> _Exercise description_
Locate, in the data below, the line that contains "into it. *)" and the line that contains "if (N_of_ascii b =? 45)%N"; reproduce exactly those two lines and every line between them, nothing more.

> _Record set_
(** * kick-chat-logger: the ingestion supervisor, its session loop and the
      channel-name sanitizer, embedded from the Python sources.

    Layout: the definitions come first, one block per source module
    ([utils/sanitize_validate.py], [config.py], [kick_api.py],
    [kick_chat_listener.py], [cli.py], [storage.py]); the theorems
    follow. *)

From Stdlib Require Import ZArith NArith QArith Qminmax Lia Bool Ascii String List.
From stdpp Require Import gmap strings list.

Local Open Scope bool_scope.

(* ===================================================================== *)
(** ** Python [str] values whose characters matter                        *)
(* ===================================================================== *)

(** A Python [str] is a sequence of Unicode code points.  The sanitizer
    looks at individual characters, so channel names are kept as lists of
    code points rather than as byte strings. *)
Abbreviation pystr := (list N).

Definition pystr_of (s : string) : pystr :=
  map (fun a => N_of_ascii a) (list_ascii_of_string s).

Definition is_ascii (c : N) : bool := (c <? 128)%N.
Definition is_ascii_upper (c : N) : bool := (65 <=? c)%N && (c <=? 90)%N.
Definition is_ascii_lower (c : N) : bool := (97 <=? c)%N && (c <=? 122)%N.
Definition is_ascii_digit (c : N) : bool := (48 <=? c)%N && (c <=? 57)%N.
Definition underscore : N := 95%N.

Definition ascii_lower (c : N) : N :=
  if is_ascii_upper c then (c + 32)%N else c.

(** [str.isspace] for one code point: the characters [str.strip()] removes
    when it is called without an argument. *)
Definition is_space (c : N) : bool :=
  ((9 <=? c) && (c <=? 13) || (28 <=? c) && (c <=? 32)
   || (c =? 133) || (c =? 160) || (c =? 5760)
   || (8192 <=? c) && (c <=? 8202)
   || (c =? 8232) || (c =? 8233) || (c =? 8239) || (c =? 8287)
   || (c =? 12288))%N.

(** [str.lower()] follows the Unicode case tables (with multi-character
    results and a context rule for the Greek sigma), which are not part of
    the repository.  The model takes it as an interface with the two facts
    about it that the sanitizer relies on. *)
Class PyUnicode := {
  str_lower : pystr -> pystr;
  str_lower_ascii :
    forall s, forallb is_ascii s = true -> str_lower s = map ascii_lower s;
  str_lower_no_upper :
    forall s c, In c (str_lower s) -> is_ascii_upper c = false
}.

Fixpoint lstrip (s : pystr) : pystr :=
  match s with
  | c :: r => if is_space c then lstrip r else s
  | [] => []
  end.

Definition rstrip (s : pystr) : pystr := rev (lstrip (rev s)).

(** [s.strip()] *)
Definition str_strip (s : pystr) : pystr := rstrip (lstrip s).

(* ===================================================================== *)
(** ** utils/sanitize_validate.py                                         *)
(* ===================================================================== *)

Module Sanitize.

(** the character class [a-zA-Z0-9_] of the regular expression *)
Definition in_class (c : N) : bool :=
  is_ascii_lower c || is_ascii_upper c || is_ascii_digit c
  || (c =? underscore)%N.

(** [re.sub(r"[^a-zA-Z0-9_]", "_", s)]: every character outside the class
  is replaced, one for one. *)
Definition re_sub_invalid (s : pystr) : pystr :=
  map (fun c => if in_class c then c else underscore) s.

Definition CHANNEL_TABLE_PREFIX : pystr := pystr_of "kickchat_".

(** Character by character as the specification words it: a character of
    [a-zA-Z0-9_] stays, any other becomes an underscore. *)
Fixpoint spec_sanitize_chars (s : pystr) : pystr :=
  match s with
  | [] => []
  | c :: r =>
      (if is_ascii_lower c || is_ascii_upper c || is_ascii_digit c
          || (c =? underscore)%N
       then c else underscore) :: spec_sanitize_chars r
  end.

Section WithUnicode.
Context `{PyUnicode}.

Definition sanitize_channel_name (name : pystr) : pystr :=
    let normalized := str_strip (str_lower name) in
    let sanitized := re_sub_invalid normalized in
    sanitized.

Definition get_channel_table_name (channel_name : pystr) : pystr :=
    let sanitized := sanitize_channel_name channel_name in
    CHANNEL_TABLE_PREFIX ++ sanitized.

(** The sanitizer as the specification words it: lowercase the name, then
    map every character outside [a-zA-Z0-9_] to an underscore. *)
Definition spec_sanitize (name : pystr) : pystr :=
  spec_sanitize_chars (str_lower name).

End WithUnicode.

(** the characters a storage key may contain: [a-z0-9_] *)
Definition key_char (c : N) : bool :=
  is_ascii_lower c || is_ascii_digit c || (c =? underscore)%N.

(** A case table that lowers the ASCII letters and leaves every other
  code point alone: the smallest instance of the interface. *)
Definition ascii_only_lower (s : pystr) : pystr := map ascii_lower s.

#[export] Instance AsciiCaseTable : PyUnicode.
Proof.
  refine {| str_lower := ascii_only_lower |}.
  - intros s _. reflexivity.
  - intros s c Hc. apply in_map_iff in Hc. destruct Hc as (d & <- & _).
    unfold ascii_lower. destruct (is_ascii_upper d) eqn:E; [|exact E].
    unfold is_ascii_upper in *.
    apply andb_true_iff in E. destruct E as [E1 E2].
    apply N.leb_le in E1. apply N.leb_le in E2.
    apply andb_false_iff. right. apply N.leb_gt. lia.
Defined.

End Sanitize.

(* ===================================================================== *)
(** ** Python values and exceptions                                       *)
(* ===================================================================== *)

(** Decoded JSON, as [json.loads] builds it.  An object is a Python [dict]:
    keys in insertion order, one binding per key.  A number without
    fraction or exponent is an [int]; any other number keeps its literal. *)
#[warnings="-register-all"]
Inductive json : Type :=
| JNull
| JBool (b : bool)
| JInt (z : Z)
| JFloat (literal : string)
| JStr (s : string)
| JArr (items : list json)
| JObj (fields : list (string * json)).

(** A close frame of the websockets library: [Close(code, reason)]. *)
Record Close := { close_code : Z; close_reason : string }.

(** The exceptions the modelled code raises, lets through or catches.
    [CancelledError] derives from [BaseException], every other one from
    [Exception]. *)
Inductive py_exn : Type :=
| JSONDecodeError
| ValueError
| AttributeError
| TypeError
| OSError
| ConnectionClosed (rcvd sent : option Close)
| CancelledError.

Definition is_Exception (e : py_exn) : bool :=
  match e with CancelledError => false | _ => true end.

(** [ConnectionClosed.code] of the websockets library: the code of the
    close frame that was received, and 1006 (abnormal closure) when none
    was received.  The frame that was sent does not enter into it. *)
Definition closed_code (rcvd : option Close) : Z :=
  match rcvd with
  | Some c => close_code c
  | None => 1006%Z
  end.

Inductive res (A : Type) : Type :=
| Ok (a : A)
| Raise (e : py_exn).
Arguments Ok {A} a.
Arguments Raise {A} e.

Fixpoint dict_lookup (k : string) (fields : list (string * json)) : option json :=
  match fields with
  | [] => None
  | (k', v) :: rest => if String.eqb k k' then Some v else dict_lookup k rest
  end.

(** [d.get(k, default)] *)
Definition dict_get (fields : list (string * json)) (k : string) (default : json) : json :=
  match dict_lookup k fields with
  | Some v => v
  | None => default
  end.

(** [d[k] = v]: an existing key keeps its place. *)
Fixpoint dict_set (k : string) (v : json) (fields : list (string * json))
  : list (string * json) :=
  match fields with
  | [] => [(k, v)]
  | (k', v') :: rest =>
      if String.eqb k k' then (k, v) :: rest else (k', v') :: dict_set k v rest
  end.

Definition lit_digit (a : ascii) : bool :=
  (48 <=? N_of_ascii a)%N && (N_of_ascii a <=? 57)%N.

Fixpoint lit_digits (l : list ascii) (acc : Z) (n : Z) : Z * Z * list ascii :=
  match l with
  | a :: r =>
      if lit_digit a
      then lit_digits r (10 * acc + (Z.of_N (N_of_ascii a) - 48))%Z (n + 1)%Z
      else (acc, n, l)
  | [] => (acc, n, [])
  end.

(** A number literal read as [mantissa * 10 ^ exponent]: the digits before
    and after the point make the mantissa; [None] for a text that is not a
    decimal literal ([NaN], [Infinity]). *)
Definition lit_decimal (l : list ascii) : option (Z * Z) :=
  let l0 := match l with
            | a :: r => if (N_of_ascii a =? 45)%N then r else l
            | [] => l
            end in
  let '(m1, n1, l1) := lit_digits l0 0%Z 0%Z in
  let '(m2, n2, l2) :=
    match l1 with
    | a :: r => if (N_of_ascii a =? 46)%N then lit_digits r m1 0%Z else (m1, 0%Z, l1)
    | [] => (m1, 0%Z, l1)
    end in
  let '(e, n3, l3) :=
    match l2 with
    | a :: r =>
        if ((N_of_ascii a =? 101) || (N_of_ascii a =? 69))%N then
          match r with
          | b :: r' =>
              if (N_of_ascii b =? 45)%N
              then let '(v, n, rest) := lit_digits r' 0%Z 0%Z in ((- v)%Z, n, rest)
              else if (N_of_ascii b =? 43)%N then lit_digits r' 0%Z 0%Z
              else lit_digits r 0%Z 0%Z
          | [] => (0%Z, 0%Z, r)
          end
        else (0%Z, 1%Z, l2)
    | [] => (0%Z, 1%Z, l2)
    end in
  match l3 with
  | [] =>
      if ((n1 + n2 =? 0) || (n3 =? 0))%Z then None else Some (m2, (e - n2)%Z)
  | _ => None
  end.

> _Response to the exercise_
    was received.  The frame that was sent does not enter into it. *)
Definition closed_code (rcvd : option Close) : Z :=
  match rcvd with
  | Some c => close_code c
  | None => 1006%Z
  end.

Inductive res (A : Type) : Type :=
| Ok (a : A)
| Raise (e : py_exn).
Arguments Ok {A} a.
Arguments Raise {A} e.

Fixpoint dict_lookup (k : string) (fields : list (string * json)) : option json :=
  match fields with
  | [] => None
  | (k', v) :: rest => if String.eqb k k' then Some v else dict_lookup k rest
  end.

(** [d.get(k, default)] *)
Definition dict_get (fields : list (string * json)) (k : string) (default : json) : json :=
  match dict_lookup k fields with
  | Some v => v
  | None => default
  end.

(** [d[k] = v]: an existing key keeps its place. *)
Fixpoint dict_set (k : string) (v : json) (fields : list (string * json))
  : list (string * json) :=
  match fields with
  | [] => [(k, v)]
  | (k', v') :: rest =>
      if String.eqb k k' then (k, v) :: rest else (k', v') :: dict_set k v rest
  end.

Definition lit_digit (a : ascii) : bool :=
  (48 <=? N_of_ascii a)%N && (N_of_ascii a <=? 57)%N.

Fixpoint lit_digits (l : list ascii) (acc : Z) (n : Z) : Z * Z * list ascii :=
  match l with
  | a :: r =>
      if lit_digit a
      then lit_digits r (10 * acc + (Z.of_N (N_of_ascii a) - 48))%Z (n + 1)%Z
      else (acc, n, l)
  | [] => (acc, n, [])
  end.

(** A number literal read as [mantissa * 10 ^ exponent]: the digits before
    and after the point make the mantissa; [None] for a text that is not a
    decimal literal ([NaN], [Infinity]). *)
Definition lit_decimal (l : list ascii) : option (Z * Z) :=
  let l0 := match l with
            | a :: r => if (N_of_ascii a =? 45)%N then r else l
            | [] => l
            end in
  let '(m1, n1, l1) := lit_digits l0 0%Z 0%Z in
  let '(m2, n2, l2) :=
    match l1 with
    | a :: r => if (N_of_ascii a =? 46)%N then lit_digits r m1 0%Z else (m1, 0%Z, l1)
    | [] => (m1, 0%Z, l1)
    end in
  let '(e, n3, l3) :=
    match l2 with
    | a :: r =>
        if ((N_of_ascii a =? 101) || (N_of_ascii a =? 69))%N then
          match r with
          | b :: r' =>
              if (N_of_ascii b =? 45)%N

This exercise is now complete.